Gold stabilized following the late FOMC-driven January tumble and during the week it settled into a range around $1800 with bids continuing to emerge on any weakness below. Silver meanwhile held above key support at $22 but has so far been struggling to find the momentum that supported a strong period of outperformance at the start of January. Weighing on the market were rising bond yields after the European Central Bank and the Bank of England joined the Federal Reserve in expressing a more hawkish view on interest rates to combat inflation. Inadvertently, the hawkish signals from Europe helped send the euro sharply higher against the dollar, with the greenback heading for its biggest weekly drop since November 2020. The biggest challenged came on Friday after a much stronger than expected US report helped send bond yields sharply higher while the dollar managed to claw back some of its earlier losses.

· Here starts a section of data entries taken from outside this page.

(* ===== verification/BusWitnesses.v ===== *)
(** * The theorems at work: events, subscriptions and the devices of an owner

    The lamp of [Witnesses] changes, and a client of its owner has subscribed
    to it; the owner adds and deletes devices, and a cache follows. *)

From Stdlib Require Import ZArith Lia String.
From S2P Require Import Prelude Commands Events EventStore BusPool SortedSlice Subjects BusPoolFacts IdentityStore.
From S2P Require Import HandlerTable Subscription SubscriptionFacts SubscriptionsCache SubscriptionsCacheFacts.
From S2P Require Import SubscriptionSubjects OwnerCache OwnerCacheFacts Concrete Witnesses.


(** ** Subjects *)
Definition ex_np (s : string) : bool := String.prefix uuid_prefix s.
Definition ex_owner : string := "uuid:owner".
Definition ex_changed : AnyEvent := EvResourceChanged (ex_change 1 [x01]).
Definition ex_filters : list ResourceId := [MkResourceId ex_dev "/light"].
Definition ex_no_leads : leadResourceTypeFilter := MkLeadResourceTypeFilter false [].

Lemma published_reaches_subscriber_witness :
  exists subject,
    GetPublishSubject concrete_range ex_np None ex_owner ex_changed = [subject] /\
    Forall (fun pattern => nats_matches pattern subject = true)
      (GetResourceEventSubjects concrete_range ex_np ex_owner (Some (MkResourceId ex_dev "/light"))
         (EventType ex_changed) false).
Proof.
  apply (published_reaches_subscriber concrete_range ex_np None ex_owner ex_changed
    (Some (MkResourceId ex_dev "/light"))); reflexivity.
Defined.

Lemma subjects_hear_witness :
  exists subject pattern,
    GetPublishSubject concrete_range ex_np None ex_owner ex_changed = [subject] /\
    pattern ∈ ConvertToSubjects concrete_range ex_np ex_owner ex_filters ex_no_leads
                FilterBitmaskResourceChanged /\
    nats_matches pattern subject = true.
Proof.
  apply (subjects_hear concrete_range ex_np None ex_owner ex_changed RESOURCE_CHANGED);
    try reflexivity.
  right. left. split; [by right; right|]. intros rid [= <-]. by right; right.
Defined.
(* ===== verification/RequestWitnesses.v ===== *)
(** * The gRPC API of resource-aggregate: concrete requests

    The owner of one lamp talks to the API over the store in memory; the caller's
    token is the name of the owner. *)

From Stdlib Require Import ZArith Lia String.
From S2P Require Import Prelude Commands Events EventStore Handler Projection ProjectionFacts Aggregate AggregateFacts.
From S2P Require Import ResourceState ResourceLinks ResourceModel Validation SortedSlice IdentityStore HandlerTable OwnerCache.
From S2P Require Import RequestHandler RequestHandlerFacts Concrete Witnesses.

(** Removing the events of an aggregate before a version, in memory. *)
Definition memory_RemoveUpToVersion (s : MemoryStore) (q : VersionQuery) : MemoryStore :=
  filter (fun e => ~ (GroupID e = vq_GroupID q /\ AggregateID e = vq_AggregateID q /\ (Version e < vq_Version q)%Z)) s.
Lemma since_snapshot_filter (P : AnyEvent -> Prop) `{!forall e, Decision (P e)} l :
  (forall e, e ∈ since_snapshot l -> P e) -> since_snapshot (filter P l) = since_snapshot l.
Proof.
  assert (Hex : forall l, existsb IsSnapshot (since_snapshot l) = existsb IsSnapshot l).
  { clear l. induction l as [|e l IH]; [done|]. cbn [since_snapshot]. destruct (existsb IsSnapshot l) eqn:Hs; [|done].
    rewrite IH. cbn [existsb]. by rewrite Hs, orb_true_r. }
  induction l as [|e l IH]; intros HP; [done|]. cbn [since_snapshot] in HP |- *.
  destruct (existsb IsSnapshot l) eqn:Hs.
  - specialize (IH HP). rewrite filter_cons. destruct (decide (P e)) as [He|He]; [|done]. cbn [since_snapshot].
    assert (Hf : existsb IsSnapshot (filter P l) = true) by (rewrite <- Hex, IH, Hex; done). by rewrite Hf.
  - assert (Hall : filter P (e :: l) = e :: l).
    { apply list_filter_all. exact HP. }
    rewrite Hall. cbn [since_snapshot]. by rewrite Hs.
Qed.
Lemma memory_RemoveUpToVersion_law (st : MemoryStore) q g a :
  (g = vq_GroupID q -> a = vq_AggregateID q ->
   forall e, e ∈ since_snapshot (memory_log st g a) -> (vq_Version q <= Version e)%Z) ->
  since_snapshot (memory_log (memory_RemoveUpToVersion st q) g a) = since_snapshot (memory_log st g a).
Proof.
  intros Hq. rewrite <- (since_snapshot_filter (fun e => ~ (GroupID e = vq_GroupID q /\ AggregateID e = vq_AggregateID q /\
    (Version e < vq_Version q)%Z)) (memory_log st g a)).
  - unfold memory_log, memory_RemoveUpToVersion. rewrite !list_filter_filter. f_equal. apply list_filter_iff. intros e. tauto.
  - intros e He (Hg & Ha & Hv). assert (Hin : e ∈ memory_log st g a).
    { destruct (since_snapshot_suffix (memory_log st g a)) as [pre ->]. apply elem_of_app. by right. }
    apply list_elem_of_filter in Hin as [[Hg' Ha'] _]. specialize (Hq ltac:(congruence) ltac:(congruence) e He). lia.
Qed.

Definition memory_Delete (s : MemoryStore) (groups : list string) : MemoryStore * option error :=
  (filter (fun e => GroupID e ∉ groups) s, None).

Definition ex_config : Config := MkConfig "sub" "hub" 3 0.
(** The owner has the lamp, and no one else has a device. *)
Definition ex_owner : context := "owner".
Definition ex_thief : context := "thief".
Definition ex_devices (dv : unit) (_ : context) (owner : string) (ds : list string) : unit * result (list string) :=
  (dv, inr (if String.eqb owner "owner" then filter (fun d => ds = [] \/ d ∈ ds) [ex_dev] else [])).
Definition ex_subject (owner : string) (ev : AnyEvent) : list string := [owner +:+ "." +:+ EventType ev].
Definition ex_notify : NotifyResourceChangedRequest :=
  MkNotifyResourceChangedRequest ex_rid (Some (MkContent (Some [x01]) "" 50)) ex_cm Status_OK None [].
Definition ex_request : Request := RqNotifyResourceChanged ex_notify.
Abbreviation ex_RH := (RequestHandler MemoryStore unit).
Definition ex_state : ex_RH := MkRequestHandler [] [] tt.
Definition ex_serve (ctx : context) (rq : Request) (s : ex_RH) :=
  serve concrete_order memory_RemoveUpToVersion memory_Delete ex_subject (fun _ => []) elements ex_devices ex_config
    (fun _ => ex_attempts) ctx rq s.

Lemma foreign_device_untouched_witness :
  exists s' err, ex_serve ex_thief ex_request ex_state = Some (s', Some err) /\
    rh_eventstore s' = [] /\ rh_published s' = [].
Proof.
  apply (foreign_device_untouched concrete_order memory_RemoveUpToVersion memory_Delete ex_subject (fun _ => []) elements
    ex_devices ex_config (fun _ => ex_attempts) ex_thief ex_request ex_dev ex_state); [reflexivity|].
  intros [u o] (Hu & Ho & dv & d & Hd). injection Ho as <-. by vm_compute in Hd.
Defined.

(** The resource with the links of its device. *)
Definition ex_linked : Aggregate ResourceModel :=
  MkAggregate ex_dev ex_id resourceStateModel_model [MkAdditionalModel ex_dev (linksAggregateID ex_dev)].
Lemma ex_linked_store_ok : store_ok true ex_linked (rh_eventstore ex_state).
Proof.
  split; [|intros _; exact I].
  repeat constructor; exists 0%Z; (split_and!; [done|intros i e Hi; discriminate|constructor|intros e Hi; discriminate]).
Qed.
Lemma ex_linked_attempts : attempts_ok true ex_linked ex_attempts.
Proof. intros n. split; intros s Hs; (split; [exact Hs|reflexivity]). Qed.
Lemma resource_request_refines_witness :
  exists s' evs, ex_serve ex_owner ex_request ex_state = Some (s', None) /\
    rh_published s' = publications ex_subject "owner" ex_linked evs /\ length evs = 1.
Proof.
  destruct (ex_serve ex_owner ex_request ex_state) as [[s' [err|]]|] eqn:Hs;
    [by vm_compute in Hs| |by vm_compute in Hs].
  destruct (resource_request_refines (EventStoreLaws0 := memory_EventStoreLaws) concrete_order memory_RemoveUpToVersion memory_Delete
    ex_subject (fun _ => []) elements ex_devices ex_config
    memory_RemoveUpToVersion_law (fun _ => ex_attempts) ex_owner ex_request (CmdNotifyResourceChanged ex_notify) ex_state s' ex_linked)
    as (user & evs & others & (Hu & Ho & _) & Hp & _).
  - exact ex_stored.
  - reflexivity.
  - reflexivity.
  - exact ex_plain.
  - reflexivity.
  - exact ex_linked_attempts.
  - exact ex_linked_store_ok.
  - exact Hs.
  - exists s', evs. split; [reflexivity|]. injection Ho as Ho. rewrite <- Ho in Hp. split; [exact Hp|].
    assert (Hl : length (rh_published s') = 1) by (vm_compute in Hs; by injection Hs as <-).
    rewrite Hp in Hl. change (length (publications ex_subject "owner" ex_linked evs) = 1) in Hl.
    unfold publications in Hl. by rewrite length_fmap in Hl.
Defined.

(** A batch of two, of which the second is for a device of someone else. *)
Definition ex_batch : list NotifyResourceChangedRequest :=
  [MkNotifyResourceChangedRequest ex_rid (Some (MkContent (Some [x01]) "" 50)) ex_cm Status_OK None [];
   MkNotifyResourceChangedRequest (Some (MkResourceId "uuid:other" "/light")) (Some (MkContent None "" 50)) ex_cm
     Status_OK None []].
Lemma BatchNotify_each_witness :
  exists s' err errors,
    BatchNotifyResourceChanged concrete_order memory_RemoveUpToVersion ex_subject (fun _ => []) ex_devices ex_config
      (fun _ => ex_attempts) ex_owner ex_batch ex_state = Some (s', inl err) /\
    notify_each concrete_order memory_RemoveUpToVersion ex_subject (fun _ => []) ex_devices ex_config
      (fun _ => ex_attempts) ex_owner ex_batch ex_state = Some (s', errors) /\ errors <> [] /\
    error_code err = PermissionDenied /\ length (rh_published s') = 1.
Proof.
  destruct (BatchNotify_each concrete_order memory_RemoveUpToVersion ex_subject (fun _ => []) ex_devices ex_config
    (fun _ => ex_attempts) ex_owner ex_batch ex_state "owner" "owner" eq_refl eq_refl) as (s' & r & errors & Hb & He & Hr).
  assert (Hc : exists err, r = inl err /\ error_code err = PermissionDenied /\ length (rh_published s') = 1).
  { vm_compute in Hb. injection Hb as <- <-. eexists. split; [reflexivity|]. split; reflexivity. }
  destruct Hc as (err & -> & Hc & Hl). exists s', err, errors. split_and!; [exact Hb|exact He| |exact Hc|exact Hl].
  by destruct errors.
Defined.

(** A deletion that names no device but an empty one deletes all devices of the owner. *)
Lemma DeleteDevices_exact_witness :
  exists s' resp,
    DeleteDevices memory_Delete elements ex_devices ex_config ex_owner [""] ex_state = (s', inr resp) /\
    ex_dev ∈ dds_DeviceIds resp.
Proof.
  destruct (DeleteDevices memory_Delete elements ex_devices ex_config ex_owner [""] ex_state) as [s' [err|resp]] eqn:Hd;
    [by vm_compute in Hd|].
  exists s', resp. split; [reflexivity|].
  destruct (DeleteDevices_exact memory_Delete elements ex_devices ex_config ex_owner [""] ex_state s' resp "owner" "owner"
    (fun d => d = ex_dev)) as (_ & Hx & _).
  - reflexivity.
  - reflexivity.
  - reflexivity.
  - intros [] ds [] l Hl d. injection Hl as <-. change (String.eqb "owner" "owner") with true. cbn iota.
    rewrite list_elem_of_filter, list_elem_of_singleton. tauto.
  - exact Hd.
  - apply Hx. split; [reflexivity|]. left. by repeat constructor.
Defined.

(** The cache has synchronized the lamp for the owner. *)
Definition ex_cache : OwnerCache unit :=
  MkOwnerCache {["owner" := MkOwnerSubject ∅ (Some 1%Z) [ex_dev] 0%Z true]} 100%Z 0%Z.
Definition ex_answers (_ : nat) : time_ * sync_answers := (ex_time, MkSyncAnswers (inr 1%Z) (inr []) ex_time).
Lemma granted_by_cache_witness :
  granted (NewService_getOwnerDevicesFunc (cfg_OwnerClaim ex_config) ex_answers) ex_config ex_owner ex_dev (ex_cache, 0)
    ("owner", "owner").
Proof.
  apply (granted_by_cache ex_config ex_answers ex_owner ex_dev ex_cache 0 ("owner", "owner")
    (MkOwnerSubject ∅ (Some 1%Z) [ex_dev] 0%Z true)).
  - reflexivity.
  - reflexivity.
  - apply ascending_cons. split; [constructor|by intros y Hy%not_elem_of_nil].
  - split_and!; [reflexivity|reflexivity|by left].
Defined.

Apart from robust demand from central banks, we maintain a patient but long-term bullish outlook for precious metals:

  • Gold’s credentials as an inflation hedge as well as a defensive asset is likely to attract renewed attention with rising stock and bond market volatility amid a market adjusting to a rising interest rate environment. The start of an FOMC rate hike cycle, with this one penciled in for March 16, has in the past often signaled a low in the price of gold.
  • Gold has been exhibiting some immunity towards rising real yields with investors instead focusing on hedging their portfolios against the risk of slowing growth and with that falling stock market valuations. During the past month, institutional investors, many of which cut their exposures in 2021, have started to return with total holdings in ETF’s backed by bullion jumping to a four-month high.
  • With some of the worlds most tracked commodity indexes holding between 5% and 15% of their exposure in gold, any demand for these, as seen recently, will automatically generate additional demand for gold.

The short-term technical outlook remains neutral with firm support established down towards $1780 while a break above $1825 is needed to attract renewed buying momentum towards $1854 and ultimately the November high at $1877.